La phrase suivante : « Le bambin lunatique suçote avec avidité la culotte souillée de pisse. » J'avais, dans le manuscrit, souligné le mot souillé qui, bien que correct, ne convenait pas pour son imprécision dans le contexte. En effet, je ne voulais pas mettre l'accent sur la souillure, mais sur l'imprégnation. La souillure implique une tache, nous sommes bien dans la description pure (ce que je souhaite), mais elle apporte dans son sillage un désolant miasme de jugement moral dont je ne veux pas dans ce cadre précis. Alors, cette culotte... imprégnée ? trempée ? mouillée ? humide ? C'est le sens, mais aucun de ces mots n'est celui que je cherchais. Lorsque cela m'arrive, je sais que mon mot existe et qu'il n'est pas forcément rare.
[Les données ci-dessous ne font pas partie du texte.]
(** C7: [_create_lbaasv2_loadbalancer] asks [create_loadbalancer] for a
    load balancer whose [name] is a generated random name and whose
    [vip_subnet_id] is the given subnet id, the keys of [lb_create_args]
    winning over both.  It then hands the ["loadbalancer"] member of the
    answer to the wait-for-status utility, which refreshes it with
    [update_loadbalancer_resource] until [provisioning_status] is "ACTIVE"
    or the configured timeout has elapsed, one refresh per configured poll
    interval.  The load balancer of the first refresh that shows "ACTIVE"
    is returned as it is, unwrapped; when the timeout elapses first, the
    utility's timeout error is raised; an error of a refresh ends the
    wait. *)
Theorem create_lbaasv2_loadbalancer_waits_for_active
    (E : env) (subnet_id : value) (lb_create_args : gmap string value)
    (w : world) :
  let args : gmap string value :=
    lb_create_args ∪ (<["name" := VStr (random_name E (drawn w))]>
                        {[ "vip_subnet_id" := subnet_id ]}) in
  let c := Call NeutronClient "create_loadbalancer"
             [VDict {[ "loadbalancer" := VDict args ]}] ∅ in
  let w1 := World (heap w) (trace w ++ [c]) (S (drawn w)) in
  let budget :=
    S (neutron_create_loadbalancer_timeout (CONF E)
       / Pos.to_nat (neutron_create_loadbalancer_poll_interval (CONF E))) in
  let update := update_loadbalancer_resource E in
  let ready := utils.is_ready ["ACTIVE"] "provisioning_status" in
  let run := _create_lbaasv2_loadbalancer E subnet_id lb_create_args w in
  (∀ k v, lb_create_args !! k = Some v -> args !! k = Some v) ∧
  (∀ k, lb_create_args !! k = None ->
     args !! k =
       if decide (k = "name") then Some (VStr (random_name E (drawn w)))
       else if decide (k = "vip_subnet_id") then Some subnet_id
       else None) ∧
  (∀ e, service E (trace w) c = Raised e -> run = (Raised e, w1)) ∧
  (∀ resp lb0,
     service E (trace w) c = Returned resp ->
     subscript resp "loadbalancer" = Returned lb0 ->
     (∀ k lb w' v w'',
        k < budget ->
        refreshes update ready k lb0 w1 lb w' ->
        update lb w' = (Returned v, w'') ->
        ready v = true ->
        run = (Returned v, w'')) ∧
     (∀ lb w',
        refreshes update ready budget lb0 w1 lb w' ->
        run = (Raised (TimeoutException E), w')) ∧
     (∀ k lb w' e w'',
        k < budget ->
        refreshes update ready k lb0 w1 lb w' ->
        update lb w' = (Raised e, w'') ->
        run = (Raised e, w'')) ∧
     (∀ v w', run = (Returned v, w') -> ready v = true)).
Proof.
  cbv zeta. split; [|split; [|split]].
  - intros k v Hk. by apply lookup_union_Some_l.
  - intros k Hk. rewrite lookup_union_r by done.
    rewrite lookup_insert, lookup_singleton.
    by repeat case_decide; simplify_eq.
  - intros e He. unfold _create_lbaasv2_loadbalancer, wrap. run.
    by rewrite He.
  - intros resp lb0 Hresp Hlb0.
    assert (Hrun : _create_lbaasv2_loadbalancer E subnet_id lb_create_args w
              = utils.poll E
                  (S (neutron_create_loadbalancer_timeout (CONF E)
                      / Pos.to_nat
                          (neutron_create_loadbalancer_poll_interval (CONF E))))
                  ["ACTIVE"] "provisioning_status"
                  (update_loadbalancer_resource E) lb0
                  (World (heap w)
                     (trace w ++
                        [Call NeutronClient "create_loadbalancer"
                           [VDict {[ "loadbalancer" := VDict
                              (lb_create_args ∪
                                 (<["name" := VStr (random_name E (drawn w))]>
                                    {[ "vip_subnet_id" := subnet_id ]})) ]}] ∅])
                     (S (drawn w)))).
    { unfold _create_lbaasv2_loadbalancer, utils.wait_for_status, wrap.
      unfold bind at 1, generate_random_name. simpl.
      unfold bind at 1, invoke. simpl. rewrite Hresp.
      unfold bind at 1, lift. by rewrite Hlb0. }
    rewrite Hrun. clear Hrun.
    set (q := neutron_create_loadbalancer_timeout (CONF E)
              / Pos.to_nat (neutron_create_loadbalancer_poll_interval (CONF E))).
    split; [|split; [|split]].
    + intros k lb w' v w'' Hk Hrefr Hup Hready.
      replace (S q) with (k + S (q - k)) by lia.
      by eapply poll_stops_when_ready.
    + intros lb w' Hrefr. by eapply poll_times_out.
    + intros k lb w' e w'' Hk Hrefr Hup.
      replace (S q) with (k + S (q - k)) by lia.
      by eapply poll_stops_on_error.
    + intros v w'. apply poll_returns_ready.
Qed.

Lemma create_lbaasv2_loadbalancer_waits_for_active_witness :
  let create :=
    Call NeutronClient "create_loadbalancer"
      [VDict {[ "loadbalancer" := VDict
         (<["name" := VStr "s_rally_a"]>
            {[ "vip_subnet_id" := VStr "sub-1" ]}) ]}] ∅ in
  let show := Call NeutronClient "show_loadbalancer" [VStr "lb-1"] ∅ in
  _create_lbaasv2_loadbalancer Fixture.E0 (VStr "sub-1") ∅ Fixture.w0
    = (Returned (Fixture.lb_in "ACTIVE"),
       World ∅ [create; show; show; show] 1) ∧
  _create_lbaasv2_loadbalancer Fixture.E_short (VStr "sub-1") ∅ Fixture.w0
    = (Raised (TimeoutException Fixture.E_short),
       World ∅ [create; show; show] 1).
Proof.
  cbv zeta. split.
  - destruct (create_lbaasv2_loadbalancer_waits_for_active
                Fixture.E0 (VStr "sub-1") ∅ Fixture.w0) as (_ & _ & _ & H).
    destruct (H (VDict {[ "loadbalancer" := Fixture.lb_in "PENDING_CREATE" ]})
                (Fixture.lb_in "PENDING_CREATE"))
      as (Hactive & _); [reflexivity|reflexivity|].
    etransitivity.
    + eapply (Hactive 2).
      * vm_compute. lia.
      * eapply refreshes_more; [reflexivity|reflexivity|].
        eapply refreshes_more; [reflexivity|reflexivity|].
        apply refreshes_none.
      * reflexivity.
      * reflexivity.
    + vm_compute. reflexivity.
  - destruct (create_lbaasv2_loadbalancer_waits_for_active
                Fixture.E_short (VStr "sub-1") ∅ Fixture.w0)
      as (_ & _ & _ & H).
    destruct (H (VDict {[ "loadbalancer" := Fixture.lb_in "PENDING_CREATE" ]})
                (Fixture.lb_in "PENDING_CREATE"))
      as (_ & Htimeout & _); [reflexivity|reflexivity|].
    etransitivity.
    + eapply Htimeout.
      eapply refreshes_more; [reflexivity|reflexivity|].
      eapply refreshes_more; [reflexivity|reflexivity|].
      apply refreshes_none.
    + vm_compute. reflexivity.
Defined.

(** ** Further properties of the class *)

(** *** Creating several subnets from one dictionary *)

Lemma subnet_kwargs_idempotent (i sc : value) (d : gmap string value) :
  subnet_kwargs i sc (subnet_kwargs i sc d) = subnet_kwargs i sc d.
Proof.
  unfold subnet_kwargs. apply map_eq. intros k.
  rewrite !lookup_insert, !lookup_delete, !lookup_insert, !lookup_delete.
  by repeat case_decide; simplify_eq.
Qed.

Lemma subnet_kwargs_not_empty (i sc : value) (d : gmap string value) :
  size (subnet_kwargs i sc d) ≠ 0.
Proof.
  intros Hsize%map_size_empty_iff.
  assert (H : subnet_kwargs i sc d !! "start_cidr" = Some sc)
    by apply lookup_insert_eq.
  by rewrite Hsize in H.
Qed.

Arguments or_new_dict : simpl never.

Lemma run_or_new_dict_kept (l : loc) (w : world) :
  size (heap w !!! l) ≠ 0 -> or_new_dict (Some l) w = (Returned l, w).
Proof. intros H. unfold or_new_dict. run. by rewrite decide_False. Qed.

Section Subnets.
Variable E : env.
Variable network : value.
Variable l : loc.
Variable sc i : value.
Hypothesis Hid : resource_id "network" network = Returned i.

Lemma create_subnets_steady (kw : gmap string value) (n : nat) (w : world) :
  heap w !! l = Some kw ->
  subnet_kwargs i sc kw = kw ->
  always_returns E (Call NeutronService "create_subnet" [] kw) ->
  ∃ rs,
    times n (l' <- or_new_dict (Some l) ;; _create_subnet E network l' sc) w
      = (Returned rs,
         World (heap w)
               (trace w ++ replicate n (Call NeutronService "create_subnet" [] kw))
               (drawn w))
    ∧ length rs = n
    ∧ Forall (fun v => ∃ r, v = VDict {[ "subnet" := r ]}) rs.
Proof.
  intros Hl Hfix Hret. revert w Hl.
  induction n as [|n IH]; intros w Hl.
  - exists []. simpl. unfold ret. rewrite app_nil_r. by destruct w.
  - assert (Hd : heap w !!! l = kw) by by rewrite lookup_total_alt, Hl.
    destruct (Hret (trace w)) as [r Hr].
    set (w1 := World (heap w)
                 (trace w ++ [Call NeutronService "create_subnet" [] kw])
                 (drawn w)).
    destruct (IH w1 Hl) as (rs & Hrun & Hlen & Hall).
    exists (VDict {[ "subnet" := r ]} :: rs).
    split; [|split; [by simpl; f_equal | by constructor; [eexists|]]].
    cbn [times]. unfold bind at 1. unfold bind at 1.
    rewrite run_or_new_dict_kept
      by (rewrite Hd, <- Hfix; apply subnet_kwargs_not_empty).
    rewrite run_create_subnet, Hid. cbv zeta.
    fold (subnet_kwargs i sc (heap w !!! l)). rewrite Hd, Hfix, Hr. simpl.
    unfold after. rewrite (insert_id _ _ _ Hl). fold w1.
    unfold bind at 1. rewrite Hrun. unfold ret. simpl.
    by rewrite <- app_assoc.
Qed.

End Subnets.

(** X1: given a non-empty option dictionary by reference, [_create_subnets]
    uses that one dictionary for every subnet: all [subnets_per_network]
    calls of [create_subnet] carry the same options (the caller's without
    ["name"], with ["network_id"] and ["start_cidr"]), the caller's
    dictionary is left holding exactly these options, and the result lists
    one [{"subnet": ...}] per call.  With a count that is not positive
    nothing is called and the list is empty. *)
Theorem create_subnets_reuses_caller_dictionary
    (E : env) (network : value) (l : loc) (sc i : value)
    (subnets_per_network : Z) (w : world) :
  resource_id "network" network = Returned i ->
  size (heap w !!! l) ≠ 0 ->
  let kw := subnet_kwargs i sc (heap w !!! l) in
  let c := Call NeutronService "create_subnet" [] kw in
  always_returns E c ->
  ((0 < subnets_per_network)%Z ->
   ∃ rs,
     _create_subnets E network (Some l) sc subnets_per_network w
       = (Returned (VList rs),
          World (<[l := kw]> (heap w))
                (trace w ++ replicate (Z.to_nat subnets_per_network) c)
                (drawn w))
     ∧ length rs = Z.to_nat subnets_per_network
     ∧ Forall (fun v => ∃ r, v = VDict {[ "subnet" := r ]}) rs) ∧
  ((subnets_per_network <= 0)%Z ->
   _create_subnets E network (Some l) sc subnets_per_network w
     = (Returned (VList []), w)).
Proof.
  intros Hid Hsize kw c Hret. unfold _create_subnets. split.
  - intros Hpos.
    destruct (Z.to_nat subnets_per_network) as [|n] eqn:Hn; [lia|].
    destruct (Hret (trace w)) as [r Hr].
    set (w1 := World (<[l := kw]> (heap w)) (trace w ++ [c]) (drawn w)).
    destruct (create_subnets_steady E network l sc i Hid kw n w1)
      as (rs & Hrun & Hlen & Hall).
    { apply lookup_insert_eq. }
    { apply subnet_kwargs_idempotent. }
    { exact Hret. }
    exists (VDict {[ "subnet" := r ]} :: rs).
    split; [|split; [by simpl; f_equal | by constructor; [eexists|]]].
    unfold bind at 1. cbn [times]. unfold bind at 1. unfold bind at 1.
    rewrite run_or_new_dict_kept by done.
    rewrite run_create_subnet, Hid. cbv zeta.
    fold (subnet_kwargs i sc (heap w !!! l)). fold kw. fold c.
    rewrite Hr. simpl. unfold after. fold w1.
    unfold bind at 1. rewrite Hrun. unfold ret. simpl.
    by rewrite <- app_assoc.
  - intros Hle. by replace (Z.to_nat subnets_per_network) with 0 by lia.
Qed.

Lemma create_subnets_reuses_caller_dictionary_witness :
  let mine : gmap string value := {[ "name" := VStr "mine" ]} in
  let kw : gmap string value :=
    <["start_cidr" := VStr "10.2.0.0/24"]> {[ "network_id" := VStr "net-1" ]} in
  let c := Call NeutronService "create_subnet" [] kw in
  ∃ rs,
    _create_subnets Fixture.E0 Fixture.net1 (Some 1%positive)
      (VStr "10.2.0.0/24") 3 (Fixture.holding mine)
      = (Returned (VList rs), World {[ 1%positive := kw ]} [c; c; c] 0)
    ∧ length rs = 3.
Proof.
  cbv zeta.
  assert (Hid : resource_id "network" Fixture.net1 = Returned (VStr "net-1"))
    by reflexivity.
  assert (Hsize : size (heap (Fixture.holding {[ "name" := VStr "mine" ]})
                          !!! 1%positive) ≠ 0) by (vm_compute; lia).
  destruct (create_subnets_reuses_caller_dictionary Fixture.E0 Fixture.net1
              1%positive (VStr "10.2.0.0/24") (VStr "net-1") 3
              (Fixture.holding {[ "name" := VStr "mine" ]}) Hid Hsize)
    as [H _].
  { intros history. eexists. reflexivity. }
  destruct (H ltac:(lia)) as (rs & Hrun & Hlen & _).
  exists rs. split; [|exact Hlen].
  etransitivity; [exact Hrun|]. reflexivity.
Defined.
(** * Once seen, never notified *)

(** C1.  Whatever operations run, in whatever order and on whatever
    answers of the feed, an identifier that is in the seen set beforehand
    stays in it and none of the toasts shown from then on is about it.
    More precisely, over any run the toasts shown are about pairwise
    different identifiers, none of which was in the seen set before and
    all of which are in it afterwards; and [updateMajorHighlight] shows
    no toast at all and puts the identifier of the event it highlights
    into the seen set. *)
Theorem seen_id_never_notified_again
    (calls : list (Op * Env)) (p : Page) (i : string) :
  i ∈ seenQuakes (shared p) ->
  let p' := snd (runOps calls p) in
  i ∈ seenQuakes (shared p') /\
  (exists new,
     toasts (shared p') = toasts (shared p) ++ new /\
     (i ∉ toastIds new) /\
     NoDup (toastIds new) /\
     forall j, j ∈ toastIds new ->
       (j ∉ seenQuakes (shared p)) /\ (j ∈ seenQuakes (shared p'))) /\
  (forall env q,
     toasts (shared (snd (runOp OpMajorHighlight env q))) = toasts (shared q)) /\
  (forall env q panel,
     saneClock (clock0 env) ->
     mhContent (majorRegion (snd (runOp OpMajorHighlight env q)))
       = MhShown panel ->
     mh_id panel ∈ seenQuakes (shared (snd (runOp OpMajorHighlight env q)))).
Proof.
  intros Hseen p'.
  destruct (toastStep_runOps calls p) as [Hsub (new & Hnew & Hdup & Hids)].
  fold p' in Hsub, Hnew, Hids.
  split; [apply Hsub, Hseen|]. split.
  - exists new. split; [exact Hnew|]. split; [|split; assumption].
    intros Hin. destruct (Hids i Hin) as [Hnot _]. exact (Hnot Hseen).
  - split; [intros env q; apply updateMajorHighlight_no_toast|].
    intros env q panel Hclock. cbn [runOp].
    destruct (updateMajorHighlight_run env q _ _
                (majorUrl_sane _ 7 50 Hclock ltac:(lia))
                (majorUrl_sane _ 30 200 Hclock ltac:(lia)))
      as (_ & _ & _ & _ & _ & Hout).
    destruct (highlightOf _ _) as [[top|]|].
    + destruct Hout as (-> & _ & -> & _). intros [= <-].
      apply elem_of_union_l, elem_of_singleton. reflexivity.
    + destruct Hout as (-> & _). discriminate.
    + destruct Hout as (-> & _). discriminate.
Qed.
(** C1. After a cycle whose discovery succeeded, the identities in the
    State Store are exactly the identities discovery returned: each of
    them has the record this cycle built for it, and every other identity
    is gone, whatever the store held before. *)
Theorem prune_invariant clock Unmarshal c t d Items :
  Pods_List c = ListOk Items →
  let d' := (updatePodStatuses clock Unmarshal c t d).1.2 in
  dom (pods d') = (list_to_set (pod_Name <$> Items) : gset string) ∧
  (∀ name, name ∈ pod_Name <$> Items →
     ∃ r, pods d' !! name = Some r ∧ Name r = name ∧
          r ∈ records clock Unmarshal c 0 Items t) ∧
  (∀ name, name ∉ pod_Name <$> Items → pods d' !! name = None).
Proof.
  intros HL d'. split; [by apply updatePodStatuses_dom|]. split.
  - intros name Hin.
    assert (is_Some (pods d' !! name)) as [r Hr].
    { apply elem_of_dom. unfold d'. rewrite (updatePodStatuses_dom _ _ _ _ _ _ HL).
      by apply elem_of_list_to_set. }
    exists r. split; [done|].
    by destruct (updatePodStatuses_fresh _ _ _ _ _ _ _ _ HL Hr).
  - intros name Hnot. unfold d'. rewrite (lookup_updatePodStatuses _ _ _ _ _ _ _ HL).
    by rewrite bool_decide_eq_false_2.
Qed.

(** ** A concrete cluster *)

Module Scenario.

Definition clock (k : nat) : Time := (1000 + Z.of_nat k)%Z.

Definition not_ready : PodInfo :=
  {| PodName := "web-7f8c9d-abcde"; PodIP := "10.0.0.5"; NodeHostname := "node-1";
     ContainerAge := 42000000000%Z; StartTime := "2025-01-01T00:00:00Z";
     PodProbeStatus := {| Started := true; Live := true; Ready := false |};
     StartupDelay := 10%Z; StartupReady := "" |}.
Il suffit de le trouver, je l'ai en mémoire à tous les coups.

Et ce soir, me vint soudain le terme « imbu ». Une culotte imbue de pisse ? Est-ce bien correct, ça ? Le sens propre (imbu provient d'imboire et signifie donc imprégné de) ne s'est-il pas effacé devant le sens figuré ? Dictionnaires, vite ! Le Quillet signale : « au figuré seulement ». Le Grand Littré à la rescousse, alors. Pénétré d'un liquide, dit l'Émile d'emblée. Si je pouvais, je l'embrasserais... 

Naturellement, un déplaisant coquin postmoderne viendra ricaner comme quoi un écrivain qui se réfère encore à Littré ne vaut pas tripette : un ennuyeux à col dur et bésicles !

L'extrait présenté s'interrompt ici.